University of Dublin, Ireland
Title: Downstream optimisation of manufactured spray dried Amorphous Solid Dispersion (ASD) Powders
Biography: Atif M Madi
Spray drying (SD) is often used as a continuous processing technique to isolate, purify and to enhance the biopharmaceutical properties and processability of many active pharmaceutical ingredients (APIs). One of the main applications of SD is to manufacture amorphous solid dispersion (ASD) formulations of poorly water-soluble crystalline drugs. The amorphous state, with a higher energy than the equivalent crystalline form, typically confers significantly higher solubility on the API, resulting in enhanced dissolution and bioavailability characteristics, which can reflect in a higher therapeutic efficacy of the drug product.
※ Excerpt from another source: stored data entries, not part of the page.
(* ===== verification/IpcStep.v ===== *)
(** * Threads that send and receive at the same time (kernel/ipc.c)

    The sections of [Ipc] that run under [ipc_lock] are the steps of a
    transition system.  Its state is the kernel, where each thread is in its
    call, whether the lock was lost, and the history of what happened to the
    messages.  A sleeping thread may run again at any time, so the theorems do
    not depend on who wakes it; the interleaving of sections is arbitrary.

    The history is a ghost: [EAccept] when a port takes a message (directly or
    into its queue), [ETake] when a message is assigned to a receiver,
    [EFinal] when the receiver's call returns it (or its thread is killed with
    the message unread). *)
From stdpp Require Import gmap list sorting strings.
From Stdlib Require Import ZArith Lia.
From S2P Require Import Prelude VmRegion Handles Ipc.

Open Scope Z_scope.
Open Scope machine_scope.

(** ** States *)

(** Where a thread is between two sections. *)
Inductive pc :=
  | Dropping (sender port : Z) (m : ipc_message)   (* before ipc_message_release *)
  | Queueing (sender port : Z) (m : ipc_message)   (* before message_alloc *)
  | Sleeping (ps : list Z) (any : bool).           (* in ipc_recv or ipc_recv_any *)

Inductive event :=
  | EAccept (port : Z) (m : ipc_message)
  | ETake (port th : Z) (m : ipc_message)
  | EFinal (th : Z) (m : ipc_message).

Record world := mk_world {
  wk : kernel;
  pcs : gmap Z pc;
  lock_lost : bool;
  hist : list event;
}.

Definition accepted (o : Z) (h : list event) : list ipc_message :=
  omap (fun e => match e with EAccept o' m => if o' =? o then Some m else None | _ => None end) h.
Definition taken (o : Z) (h : list event) : list ipc_message :=
  omap (fun e => match e with ETake o' _ m => if o' =? o then Some m else None | _ => None end) h.
Definition taken_by (th : Z) (h : list event) : list ipc_message :=
  omap (fun e => match e with ETake _ th' m => if th' =? th then Some m else None | _ => None end) h.
Definition finals (th : Z) (h : list event) : list ipc_message :=
  omap (fun e => match e with EFinal th' m => if th' =? th then Some m else None | _ => None end) h.

Definition queue_of (o : Z) (k : kernel) : list ipc_message :=
  match ports k !! o with Some p => p_queue p | None => [] end.
Definition pending (th : Z) (k : kernel) : list ipc_message :=
  match waits k !! th with Some w => option_list (delivered w) | None => [] end.

(** ** Steps *)

(** A receiving section of thread [th] ended with [r]. *)
Inductive recv_ends (th : Z) (ps : list Z) (any was_delivered : bool) (w : world)
    : recv_outcome -> kernel -> world -> Prop :=
  | re_delivered i m k :
      was_delivered = true ->
      recv_ends th ps any was_delivered w (RGot i m) k
        (mk_world (end_wait th k) (delete th (pcs w)) false (hist w ++ [EFinal th m]))
  | re_popped i m k o :
      was_delivered = false -> ps !! Z.to_nat i = Some o ->
      recv_ends th ps any was_delivered w (RGot i m) k
        (mk_world (end_wait th k) (delete th (pcs w)) false
           (hist w ++ [ETake o th m; EFinal th m]))
  | re_block k :
      recv_ends th ps any was_delivered w RBlock k
        (mk_world k (<[th := Sleeping ps any]> (pcs w)) false (hist w))
  | re_exit k :
      recv_ends th ps any was_delivered w RExit k (mk_world k (delete th (pcs w)) true (hist w))
  | re_invalid k :
      recv_ends th ps any was_delivered w RInvalid k (mk_world k (pcs w) false (hist w)).
(* ===== verification/Policy.v ===== *)
(** * Scheduling-policy capabilities (kernel/sched.c)

    A policy capability names a target (a task, a thread or the whole system)
    and bounds the scheduling parameters its holder may give it: classes,
    priorities, weights and processors.  A holder with the delegate right can
    grant attenuated copies, to a bounded depth.

    Capabilities are objects of [Handles]: their reference counts are in
    [policies] of the kernel, their contents here.  The task table is the
    in-order traversal of [tasks_by_pid], with the threads of each task.

    What a capability permits is stated in its own terms ([covers],
    [may_set], [attenuates]); lemmas show that the code's tests decide it. *)
From stdpp Require Import gmap list sorting strings.
From Stdlib Require Import ZArith Lia.
From S2P Require Import Prelude VmRegion Handles Ipc.

Open Scope Z_scope.
Open Scope machine_scope.

(** ** Data *)

Definition SCHED_CLASS_KERNEL : Z := 1.
Definition SCHED_CLASS_SERVER : Z := 2.
Definition SCHED_CLASS_USER : Z := 3.
Definition SCHED_CLASS_BATCH : Z := 4.
Definition SCHED_CLASS_IDLE : Z := 5.

Definition SCHED_POLICY_RIGHT_OBSERVE : Z := 1.
Definition SCHED_POLICY_RIGHT_CLASS : Z := 2.
Definition SCHED_POLICY_RIGHT_PRIORITY : Z := 4.
Definition SCHED_POLICY_RIGHT_WEIGHT : Z := 8.
Definition SCHED_POLICY_RIGHT_AFFINITY : Z := 16.
Definition SCHED_POLICY_RIGHT_DELEGATE : Z := 32.

Definition SCHED_POLICY_TARGET_TASK : Z := 1.
Definition SCHED_POLICY_TARGET_THREAD : Z := 2.
Definition SCHED_POLICY_TARGET_SYSTEM : Z := 5.
Definition SCHED_BASE_WEIGHT : Z := 1024.
Definition sizeof_sched_policy_cap : Z := 56.

(** [struct sched_policy_cap] without its reference count. *)
Record sched_policy_cap := mk_cap {
  c_target_kind : Z;
  c_rights : Z;
  c_delegation_depth : Z;
  c_target_id : Z;
  c_class_mask : Z;
  c_min_priority : Z;
  c_max_priority : Z;
  c_min_weight : Z;
  c_max_weight : Z;
  c_cpu_mask : Z;
}.

Record sched_policy_state := mk_state {
  s_target_kind : Z;
  s_target_id : Z;
  s_class : Z;
  s_priority : Z;
  s_weight : Z;
  s_cpu_mask : Z;
  s_online_cpu_mask : Z;
}.

(** The parameters of a thread and of a task. *)
Record thread_sched := mk_thread_sched {
  ts_tid : Z;
  ts_dead : bool;
  ts_class : Z;
  ts_priority : Z;
  ts_weight : Z;
  ts_affinity : Z;
}.

Record task_sched := mk_task_sched {
  tk_pid : Z;
  tk_class : Z;
  tk_priority : Z;
  tk_affinity : Z;
  tk_threads : list thread_sched;
}.

Record sched := mk_sched {
  kern : kernel;
  caps : gmap Z sched_policy_cap;
  table : list task_sched;
  next_cap : Z;
}.

Definition with_kern (k : kernel) (s : sched) : sched := mk_sched k (caps s) (table s) (next_cap s).
Definition with_table (t : list task_sched) (s : sched) : sched :=
  mk_sched (kern s) (caps s) t (next_cap s).

Section Policy.
(** [sched_cpu_count] *)
Context (sched_cpu_count : nat).
Lemma rep_in_heap h par t a : rep h par t -> a ∈ addrs t -> is_Some (h !! a).
Proof.
  revert par. induction t as [|l IHl p k v r IHr]; intros par; [intros _ []%elem_of_nil|].
  intros (_ & Hn & Hl & Hr). rewrite addrs_node. intros [->|[Ha|Ha]%elem_of_app]%elem_of_cons; eauto.
Qed.

Lemma rep_fuel s par t : rep (heap s) par t -> NoDup (addrs t) -> (length (addrs t) < fuel s)%nat.
Proof.
  intros Hrep Hnd. unfold fuel. rewrite <- size_dom, <- (size_list_to_set (C := gset Z)) by done.
  apply Nat.lt_succ_r, subseteq_size. intros a Ha%elem_of_list_to_set. apply elem_of_dom.
  by eapply rep_in_heap.
Qed.

Lemma rep_nonleaf h par t : rep h par t -> t <> Leaf -> troot t <> 0.
Proof. destruct t; simpl; naive_solver. Qed.

Lemma find_place t p : p ∈ addrs t -> exists c l k v r, t = plug c (Node l p k v r).
Proof.
  induction t as [|l IHl p' k v r IHr]; [intros []%elem_of_nil|].
  rewrite addrs_node. intros [->|[Ha|Ha]%elem_of_app]%elem_of_cons.
  - by exists [], l, k, v, r.
  - destruct (IHl Ha) as (c & l0 & k0 & v0 & r0 & ->).
    exists (c ++ [InLeft p' k v r]), l0, k0, v0, r0. by rewrite plug_app.
  - destruct (IHr Ha) as (c & l0 & k0 & v0 & r0 & ->).
    exists (c ++ [InRight l p' k v]), l0, k0, v0, r0. by rewrite plug_app.
Qed.
Lemma pointer_entry c : is_frame c -> let e := Z.lor (Z.lor c PTE_PRESENT) PTE_WRITABLE in
  present e = true /\ large_bit e = false /\ writable_bit e = true /\ user_bit e = false /\ next_frame e = c.
Proof.
  intros Hc e. unfold e. rewrite <- Z.lor_assoc. unfold present, large_bit, writable_bit, user_bit.
  rewrite !(lor_low_bit c) by (done || lia). repeat (split; [done|]). by apply next_frame_lor.
Qed.

Lemma new_space_wf : space_wf new_tables c4 m.
Proof.
  destruct new_tables_at as (N4 & N3 & N2).
  pose proof Hu as [U4 [U3 [U2 _]%Forall_cons]%Forall_cons]%Forall_cons.
  destruct (pointer_entry c3 ltac:(apply U3)) as (P3 & L3 & W3 & UU3 & F3).
  destruct (pointer_entry c2 ltac:(apply U2)) as (P2 & L2 & W2 & UU2 & F2). cbv zeta in *.
  constructor.
  - done.
  - intros t t' x [[-> ->]|[[-> ->]|[-> ->]]]%new_table [[-> Hx]|[[-> Hx]|[-> Hx]]]%new_table; done.
  - intros t l b [[_ [= -> ->]]|[[_ [= -> ->]]|[_ [= -> ->]]]]%new_table; lia.
  - intros t b [[_ Hx]|[[_ Hx]|[_ Hx]]]%new_table; by injection Hx.
  - intros t x [[-> ->]|[[-> ->]|[-> ->]]]%new_table; done.
  - intros t l b i [[-> [= -> ->]]|[[-> [= -> ->]]|[-> [= -> ->]]]]%new_table Hl Hi.
    + rewrite H4 by done. destruct (Z.eqb_spec i 0) as [->|]; [right; right; rewrite F3; auto|by left].
    + rewrite H3 by done. destruct (Z.eqb_spec i 0) as [->|]; [right; right; rewrite F2; auto|by left].
    + rewrite H2 by done. right; left. split; [done|]. by destruct (identity_entry_ok i Hi) as (? & ? & ? & _).
  - intros t l b [[-> [= -> ->]]|[[-> [= -> ->]]|[-> [= -> ->]]]]%new_table Hl; [lia|..].
    + exists c4. change (0 / 512) with 0. change (0 mod 512) with 0. rewrite H4 by lia. simpl. by rewrite P3, L3, F3.
    + exists c3. change (0 / 512) with 0. change (0 mod 512) with 0. rewrite H3 by lia. simpl. by rewrite P2, L2, F2.
  - intros t l b i j [[-> [= -> ->]]|[[-> [= -> ->]]|[-> [= -> ->]]]]%new_table Hl Hi Hj e e'; unfold e', e; clear e e'.
    + rewrite H4 by done. destruct (Z.eqb_spec i 0); [|done]. rewrite F3, H3 by done. intros _ _ _.
      by destruct (Z.eqb_spec j 0).
    + rewrite H3 by done. destruct (Z.eqb_spec i 0); [|done]. rewrite F2, H2 by done. intros _ _ _ _.
      destruct (identity_entry_ok j Hj) as (_ & _ & (_ & ? & _) & _). done.
    + rewrite H2 by done. destruct (identity_entry_ok i Hi) as (_ & HL & _). congruence.
Qed.

(** A new space maps the first GiB to itself, for the kernel only. *)
Lemma new_space_pte va : let e := pte_of c4 va m in
  if decide (pfx 2 va = 0) then present e = true /\ writable_bit e = true /\ user_bit e = false /\
    next_frame e = pfx 0 va * PAGE_SIZE
  else e = 0.
Proof.
  pose proof new_space_wf as Hwf. destruct new_tables_at as (N4 & N3 & N2). simpl.
  destruct (decide (pfx 2 va = 0)) as [Hp|Hp].
  - rewrite <- Hp in N2. destruct (identity_entry_ok (idx 2 va) (idx_range 2 va)) as (P & L & Hok & Hb).
    rewrite <- H2 in P, L by apply idx_range.
    rewrite (pte_of_large _ _ _ Hwf c2 va N2 P L), H2 by apply idx_range.
    destruct (large_pte_bits _ (idx 1 va) Hok (idx_range 1 va)) as (-> & -> & -> & ->).
    repeat (split; [done|]). rewrite Hb. change (pfx 0 va) with (pfx (1 - 1) va). rewrite pfx_step by lia.
    change (pfx 1 va) with (pfx (2 - 1) va). rewrite pfx_step by lia. unfold LARGE_PAGE_SIZE, PAGE_SIZE. lia.
  - destruct (pte_cases _ _ _ Hwf va) as [(t & Ht)|[(t & Ht & _)|(H0 & _)]]; [..|done]; exfalso;
      apply new_table in Ht as [[_ Ht]|[[_ Ht]|[_ Ht]]]; (done || injection Ht; done).
Qed.
End NewSpace.
(** Changes of the frame map that leave memory and the tables' frames alone. *)
Lemma pm_step E' p : mach_wf (with_pm p m) ->
  (forall t, is_table S t -> frames p !! t = frames (pm m) !! t) ->
  (forall f, f ∈ owned U E' -> f <> 0 /\ ~ is_table S f /\
     frames p !! f = Some (Used (Z.of_nat (multiplicity f (owned U E'))))) ->
  vm_inv S U E' (with_pm p m) /\ same_views S m (with_pm p m).
Proof.
  intros Hm Ht Hr. apply inv_step; [done| |done]. intros cr3 G HG t x Hx. split; [|done].
  apply Ht. exists cr3, G. eauto.
Qed.

Lemma alloc_frame_ok :
  let '(f, m') := vm_rpc_alloc_frame m in
  f = 0 /\ m' = m \/
  f <> 0 /\ is_frame f /\ f ∉ owned U E /\ ~ is_table S f /\ mem m' = mem m /\
    vm_inv S U (E ⊎ {[+ f +]}) m' /\ same_views S m m'.
Proof.
  unfold vm_rpc_alloc_frame. pose proof (page_alloc_ok m (vi_mach _ _ _ _ Hinv)) as Ha.
  destruct (pmm_page_alloc (pm m)) as [page p]. cbv zeta in Ha.
  destruct Ha as [(-> & _ & ->)|(Hp & H0 & Hf & Hfree & Hfr & Hm')]; [left; by destruct m|].
  destruct page as [i|]; [|done]. set (f := pmm_page_addr (Some i) p) in *. right.
  assert (f ∉ owned U E) as Hn. { intros (_ & _ & Hu)%(vi_refs _ _ _ _ Hinv). congruence. }
  assert (~ is_table S f) as Hnt by (intros Ht%table_used; congruence).
  repeat (split; [done|]). apply pm_step; [done|..].
  - intros t Ht. rewrite Hfr. apply lookup_insert_ne. intros ->. done.
  - intros g Hg. unfold owned in *. rewrite Hfr. destruct (decide (g = f)) as [->|Hne].
    + rewrite lookup_insert_eq. do 2 (split; [done|]). do 2 f_equal. refs_lia.
    + assert (g ∈ mapped U ⊎ E) as Hg' by refs_lia.
      rewrite lookup_insert_ne by done. destruct (vi_refs _ _ _ _ Hinv g Hg') as (? & ? & ->). do 2 (split; [done|]).
      do 2 f_equal. refs_lia.
Qed.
One of the limitations of SD is that it usually produces fine spherical solid particles that exhibit poor powder flow characteristics, which requires further processing before they can be presented in a final dosage form such as a tablet. Materials selection and processing conditions are critical parameters for the success of the SD technique in the manufacture of ASDs. Furthermore, addition of excipients and further downstream processing will influence the performance of manufactured ASDs. In our research, the SD technique was employed as a continuous processing technique to manufacture ASD formulations of model poorly water-soluble drugs; namely: Indomethacin and Glibenclamide. The effect of polymeric carrier selection, solvent mixtures used, and different SD processing conditions were all investigated. ASDs of the candidate API were successfully manufactured and different process critical parameters were monitored and identified. This study provides deeper insights on the effect of different SD process related parameters, as well as material selection, on the nature and performance of the manufactured formulations.